Ashish Chugh, Portfolio Manager at Loomis Sayles (Natixis IM), believes the BJP’s growth- and investor-friendly agenda will continue. “India has many structural growth drivers that will continue regardless of the party in power. Additionally, significant investments in physical and digital infrastructure over the last decade will continue to boost productivity and economic growth. This election result does not change India’s path to becoming the world’s third-largest economy in the coming years,” argues Chugh.
In this regard, Vivek Bhutoria, Emerging Markets Equity Portfolio Manager at Federated Hermes Limited, highlights that the country’s economy is set to grow around 7% in the foreseeable future and, in nominal terms, possibly around 11%. “The drivers of this growth are very sustainable. If we look at other major economies, while they face the challenge of an aging population, India will add between seven and eight million people to its workforce each year, which is a significant competitive advantage.

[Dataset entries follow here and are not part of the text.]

(* ===== verification/Kademlia.v ===== *)
(** * The Kademlia network ([agent/src/kademlia.rs])

    The module is left out of the build ([lib.rs] comments it out) until the
    libp2p interface settles.  [build_p2p] is modelled as the calls it makes
    on libp2p and the network it assembles from their results; the loop as
    what it asks of the DHT for its timer, the route misses and the events of
    the swarm.  What libp2p answers is the record [Libp2p]; its types of key
    pairs, peers and addresses are parameters. *)

From S2P Require Import Prelude RustStr NetAddr Trace Common Config Json.

(** ** Building the network *)

Definition GOSSIP_TOPIC : string := "nomad-p2p/config".

(** The gossipsub parameters that the builder sets here, and
    [mesh_outbound_min], which keeps the library's default. *)
Record GossipConfig := mkGossipConfig {
  mesh_outbound_min : Z;
  mesh_n : Z;
  mesh_n_low : Z;
  mesh_n_high : Z;
  history_length : Z;
  history_gossip : Z
}.

(** The builder's setters, in the order of the code, on a default. *)
Definition gossip_config (dflt : GossipConfig) : GossipConfig :=
  mkGossipConfig (mesh_outbound_min dflt) 6 4 12 5 3.

(** What [ConfigBuilder::build] documents of these parameters: the history
    covers the gossip, and the mesh sizes are ordered. *)
Definition gossip_valid (c : GossipConfig) : bool :=
  (history_gossip c <=? history_length c) && (mesh_outbound_min c <=? mesh_n_low c) &&
  (mesh_n_low c <=? mesh_n c) && (mesh_n c <=? mesh_n_high c) &&
  (mesh_outbound_min c * 2 <=? mesh_n c).

Section Build.
Context {Keypair PeerId Multiaddr : Type}.

(** The network's parts as they are configured.  Times are in seconds. *)
Record TransportCfg := mkTransportCfg { tcp_nodelay : bool; noise_key : Keypair; transport_timeout : Z }.
Record KadBehaviour := mkKadBehaviour { kad_local : PeerId; store_local : PeerId; query_timeout : Z }.
Record GossipBehaviour := mkGossipBehaviour {
  signed_by : Keypair; gossip_cfg : GossipConfig; topics : list string }.
Record IdentifyCfg := mkIdentifyCfg {
  identify_protocol : string; identify_key : Keypair; push_updates : bool; identify_interval : Z }.

Record P2pBehaviour := mkP2pBehaviour {
  kademlia : KadBehaviour;
  gossipsub : GossipBehaviour;
  identify : IdentifyCfg;
  ping_interval : Z
}.

Record P2pNetwork := mkP2pNetwork {
  transport : TransportCfg;
  behaviour : P2pBehaviour;
  local_peer_id : PeerId
}.

(** What the network does towards others while it is built. *)
Inductive P2pEvent :=
| Subscribe (topic : string)
| ListenOn (addr : Multiaddr)
| Dial (addr : Multiaddr).

(** The answers of libp2p. *)
Record Libp2p := mkLibp2p {
  generate_ed25519 : Keypair;
  peer_id_of : Keypair -> PeerId;
  noise_new : Keypair -> outcome string unit;
  gossip_default : GossipConfig;
  gossip_build : GossipConfig -> outcome string unit;
  gossip_new : Keypair -> GossipConfig -> outcome string unit;
  gossip_subscribe : string -> outcome string unit;
  parse_multiaddr : string -> outcome string Multiaddr;
  listen_on : Multiaddr -> outcome string unit;
  dial : Multiaddr -> outcome string unit
}.

(** [.map_err(|e| anyhow!("<what>: {}", e))] *)
Definition map_err {A} (what : string) (r : outcome string A) : outcome string A :=
  match r with Err e => Err (what +:+ ": " +:+ e) | r => r end.

(** [format!("/ip4/0.0.0.0/tcp/{}", port)] *)
Definition listen_addr (port : Z) : string := "/ip4/0.0.0.0/tcp/" +:+ show_dec port.

(** The loop over the seeds: an address that does not parse is skipped, and
    the result of the dial is dropped. *)
Definition dial_seed (lib : Libp2p) (seed : string) : Traced P2pEvent unit :=
  match parse_multiaddr lib seed with
  | Ok addr => _ ← try (perform (Dial addr) (fun _ => dial lib addr)); mret tt
  | Err _ => mret tt
  | Panic => lift Panic
  end.

Definition the_network (lib : Libp2p) : P2pNetwork :=
  let local_key := generate_ed25519 lib in
  let local_peer := peer_id_of lib local_key in
  mkP2pNetwork (mkTransportCfg true local_key 20)
    (mkP2pBehaviour (mkKadBehaviour local_peer local_peer 10)
       (mkGossipBehaviour local_key (gossip_config (gossip_default lib)) [GOSSIP_TOPIC])
       (mkIdentifyCfg "/nomad-p2p/identify/1.0.0" local_key true 60) 30)
    local_peer.

Definition build_p2p (lib : Libp2p) (state : AgentState) (seed_addrs : list string)
    : Traced P2pEvent P2pNetwork :=
  let local_key := generate_ed25519 lib in
  _ ← lift (map_err "noise" (noise_new lib local_key));
  let gossipsub_config := gossip_config (gossip_default lib) in
  _ ← lift (map_err "gossipsub" (gossip_build lib gossipsub_config));
  _ ← lift (map_err "gossipsub" (gossip_new lib local_key gossipsub_config));
  _ ← perform (Subscribe GOSSIP_TOPIC)
        (fun _ => map_err "subscribe" (gossip_subscribe lib GOSSIP_TOPIC));
  let listen_port := p2p_port (cfg state) in
  _ ← (if 0 <? listen_port then
         addr ← lift (parse_multiaddr lib (listen_addr listen_port));
         perform (ListenOn addr) (fun _ => listen_on lib addr)
       else mret tt);
  _ ← for_each (dial_seed lib) seed_addrs;
  mret (the_network lib).

End Build.
Arguments TransportCfg : clear implicits.
Arguments KadBehaviour : clear implicits.
Arguments GossipBehaviour : clear implicits.
Arguments IdentifyCfg : clear implicits.
Arguments P2pBehaviour : clear implicits.
Arguments P2pNetwork : clear implicits.
Arguments P2pEvent : clear implicits.
Arguments Libp2p : clear implicits.

(** ** The loop *)

(** A record: [RecordKey::new(&k)] is the bytes of [k]. *)
Record KadRecord := mkKadRecord { rec_key : list byte; rec_value : list byte }.

(** The calls on the behaviour, and what is logged. *)
Inductive KadCall :=
| Bootstrap
| PutRecord (r : KadRecord)
| GetRecord (key : list byte)
| Log (text : string).

(** The results of a query that the loop distinguishes. *)
Inductive QueryResult :=
| GetRecordOk (values : list (list byte))
| PutRecordOk
| OtherResult.

(** The events of the swarm that it distinguishes; keys, peers and addresses
    as libp2p prints them. *)
Inductive SwarmEvent :=
| OutboundQueryCompleted (r : QueryResult)
| IdentifyReceived (public_key : string)
| GossipMessage (data : list byte)
| NewListenAddr (address : string)
| ConnectionEstablished (peer_id : string)
| ConnectionClosed (peer_id : string)
| OtherEvent.

(** What wakes the loop: the bootstrap interval with the state then, a query
    from the channel ([None]: closed), or an event of the swarm ([None]: the
    stream has ended). *)
Inductive KadEvent :=
| KadTick (s : AgentState)
| KadQuery (overlay_ip : option Z)
| KadSwarm (event : option SwarmEvent).

(** The values of the JSON object published. *)
Inductive JsonScalar :=
| JStr (s : string)
| JNum (n : Z).

(** [String::from_utf8(bytes)], logged after [label] when it is text *)
Definition log_text (label : string) (data : list byte) : list KadCall :=
  let text := String.string_of_list_byte data in
  if valid_utf8 text then [Log (label +:+ text)] else [].

(** The [match event]. *)
Definition on_swarm (event : option SwarmEvent) : list KadCall :=
  match event with
  | Some (OutboundQueryCompleted (GetRecordOk values)) => concat (map (log_text "Kad GET: ") values)
  | Some (OutboundQueryCompleted PutRecordOk) => [Log "Kad PUT succeeded"]
  | Some (OutboundQueryCompleted OtherResult) => []
  | Some (IdentifyReceived key) => [Log ("identified peer: " +:+ key)]
  | Some (GossipMessage data) => log_text "gossip: " data
  | Some (NewListenAddr a) => [Log ("listening on " +:+ a)]
  | Some (ConnectionEstablished p) => [Log ("connected to " +:+ p)]
  | Some (ConnectionClosed p) => [Log ("disconnected from " +:+ p)]
  | Some OtherEvent | None => []
  end.

Section Loop.
(** [serde_json::json!({...}).to_string()] of an object. *)
Context (json_text : list (string * JsonScalar) -> string).

Definition put_key (s : AgentState) : list byte := as_bytes (node_overlay_ip (cfg s)).
Definition get_key (ip : Z) : list byte := to_be_bytes 4 ip.

Definition node_record (s : AgentState) : KadRecord :=
  mkKadRecord (put_key s)
    (as_bytes (json_text
       [("public_ip", JStr (show_ipv4 (public_ip s))); ("public_port", JNum (public_port s));
        ("overlay_ip", JStr (node_overlay_ip (cfg s))); ("subnet", JStr (node_subnet (cfg s)))])).

Definition kad_step (e : KadEvent) : list KadCall :=
  match e with
  | KadTick s => [Bootstrap; PutRecord (node_record s)]
  | KadQuery (Some ip) => [GetRecord (get_key ip)]
  | KadQuery None => []
  | KadSwarm event => on_swarm event
  end.

(** [kademlia_loop]: each event comes with [stop] as read in the tick branch
    and at the end of the round. *)
Fixpoint kademlia_loop (evs : list (KadEvent * bool * bool)) : list KadCall :=
  match evs with
  | [] => []
  | (e, stop, stop') :: evs' =>
      match e, (stop : bool) with
      | KadTick _, true => []
      | _, _ => kad_step e ++ (if (stop' : bool) then [] else kademlia_loop evs')
      end
  end.
End Loop.

(** ** Lemmas *)

(** The parameters the code chooses are valid with the default the library
    documents for the outbound minimum, and any smaller one. *)
Lemma gossip_config_valid (dflt : GossipConfig) :
  mesh_outbound_min dflt <= 3 -> gossip_valid (gossip_config dflt) = true.
Proof.
  intros H. unfold gossip_valid. cbn [gossip_config mesh_outbound_min mesh_n mesh_n_low mesh_n_high
    history_length history_gossip].
  replace (mesh_outbound_min dflt <=? 4) with true by (symmetry; apply Z.leb_le; lia).
  by replace (mesh_outbound_min dflt * 2 <=? 6) with true by (symmetry; apply Z.leb_le; lia).
Qed.

(** Only the swarm's events are logged. *)
Lemma log_text_logs (label : string) (data : list byte) (c : KadCall) :
  c ∈ log_text label data -> exists t, c = Log t.
Proof. unfold log_text. case_match; [|by intros ?%not_elem_of_nil]. intros ->%list_elem_of_singleton. eauto. Qed.

Lemma on_swarm_logs (e : option SwarmEvent) (c : KadCall) : c ∈ on_swarm e -> exists t, c = Log t.
Proof.
  destruct e as [[[vs| |]| | | | | |]|]; cbn [on_swarm]; try (intros ?%not_elem_of_nil; done);
    try (intros ->%list_elem_of_singleton; by eexists); [|apply log_text_logs].
  intros (l & Hl & Hc)%list_elem_of_In%in_concat. apply in_map_iff in Hl as (v & <- & _).
  apply (log_text_logs "Kad GET: " v). by apply list_elem_of_In.
Qed.

Lemma kademlia_calls (json_text : list (string * JsonScalar) -> string) (evs : list (KadEvent * bool * bool)) (c : KadCall) :
  c ∈ kademlia_loop json_text evs ->
  exists e, e ∈ evs.*1.*1 /\ c ∈ kad_step json_text e.
Proof.
  induction evs as [|[[e st] st'] evs IH]; cbn [kademlia_loop]; [by intros ?%not_elem_of_nil|].
  intros Hin. assert (c ∈ kad_step json_text e ++ (if st' then [] else kademlia_loop json_text evs)) as Hc.
  { destruct e, st; try done; by apply not_elem_of_nil in Hin. }
  apply elem_of_app in Hc as [Hc|Hc]; [exists e; split; [by left|done]|].
  destruct st'; [by apply not_elem_of_nil in Hc|].
  destruct (IH Hc) as (e' & He & Hs). exists e'. split; [by right|done].
Qed.

(** ** Properties *)

(** The keys looked up and the keys published never agree: a published key
    is the text of an address (seven bytes at least), a key looked up has
    four bytes.  So no node ever finds another's record. *)
Theorem kad_keys_disjoint (json_text json_text' : list (string * JsonScalar) -> string)
    (publisher reader : list (KadEvent * bool * bool)) (r : KadRecord) (key : list byte) :
  (forall s, KadTick s ∈ publisher.*1.*1 -> exists ip, node_overlay_ip (cfg s) = show_ipv4 ip) ->
  PutRecord r ∈ kademlia_loop json_text publisher ->
  GetRecord key ∈ kademlia_loop json_text' reader ->
  rec_key r <> key.
Proof.
  intros Hcfg Hput Hget.
  apply kademlia_calls in Hput as (e1 & He1 & H1). apply kademlia_calls in Hget as (e2 & _ & H2).
  destruct e1 as [s|[ip1|]|ev1]; cbn [kad_step] in H1;
    [|by apply list_elem_of_singleton in H1|by apply not_elem_of_nil in H1
     |by apply on_swarm_logs in H1 as [? ?]].
  destruct e2 as [s2|[ip|]|ev2]; cbn [kad_step] in H2;
    [by rewrite !elem_of_cons, elem_of_nil in H2; destruct_or?| |by apply not_elem_of_nil in H2
     |by apply on_swarm_logs in H2 as [? ?]].
  apply elem_of_cons in H1 as [[=]|H1%list_elem_of_singleton]. apply list_elem_of_singleton in H2.
  injection H1 as ->. injection H2 as ->. cbn [rec_key node_record]. destruct (Hcfg s He1) as [a Ha].
  unfold put_key, get_key. rewrite Ha. intros E. apply (f_equal length) in E.
  rewrite length_as_bytes, length_to_be_bytes in E. pose proof (show_ipv4_len a). lia.
Qed.

(** A library whose addresses are their text, which must start with a
    slash, and in which every dial fails. *)
Definition demo_libp2p : Libp2p string string string :=
  mkLibp2p "key" (fun k => "peer of " +:+ k) (fun _ => Ok tt) (mkGossipConfig 2 6 5 12 5 3)
    (fun c => if gossip_valid c then Ok tt else Err "invalid mesh") (fun _ _ => Ok tt)
    (fun _ => Ok tt) (fun s => if starts_with s "/" then Ok s else Err "invalid multiaddr")
    (fun _ => Ok tt) (fun _ => Err "unreachable").

(** Two seeds, the second in the format of the UDP seeds: it is skipped. *)
Example demo_build_p2p :
  build_p2p demo_libp2p (AgentState_new 0 AgentConfig_default)
    ["/ip4/192.0.2.9/tcp/4001"; "192.0.2.9:9527"] []
  = ([Subscribe GOSSIP_TOPIC; Dial "/ip4/192.0.2.9/tcp/4001"], Ok (the_network demo_libp2p)).
Proof. reflexivity. Qed.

Urbanization is occurring, which will generate growth in various sectors of the economy,” Bhutoria points out.
He believes policies are being implemented to attract investments, and the global supply chain realignment will benefit India over time. “We are already starting to see some benefits in terms of exports of electronics and chemicals. Additionally, other factors, such as investment in infrastructure and digital investments, are converging at the same time,” concludes Bhutoria.\
JP Morgan AM indicates that the BJP’s plans for its third term include efforts to become the third-largest country by GDP, from its current fifth position, within the next five years. “We expect the government’s overall tone and general policy outlook to remain unchanged. Given the election results, the government is likely to move forward in less controversial areas. Continued focus on infrastructure spending, boosting manufacturing capacity as part of the Make in India program, and its integration as a more significant player in supply chains will continue. Areas where India can see rapid improvements, such as continued urbanization, formalization, and digitalization, should unlock more growth potential. Where India has a competitive edge, such as labor costs, IT services, and business support, more promotion is likely,” notes Ian Hui, Global Market Strategist at JP Morgan AM.
However, he clarifies that now the more divisive issues will likely require more political maneuvering to achieve, if at all possible.
“Constitutional changes are out of reach without a two-thirds majority in the Lok Sabha. Others will require more political capital: land and labor reforms, rationalizing food and fuel subsidies now seem more challenging to pass. The next government budget will be key to understanding the approach to developments,” Hui concludes.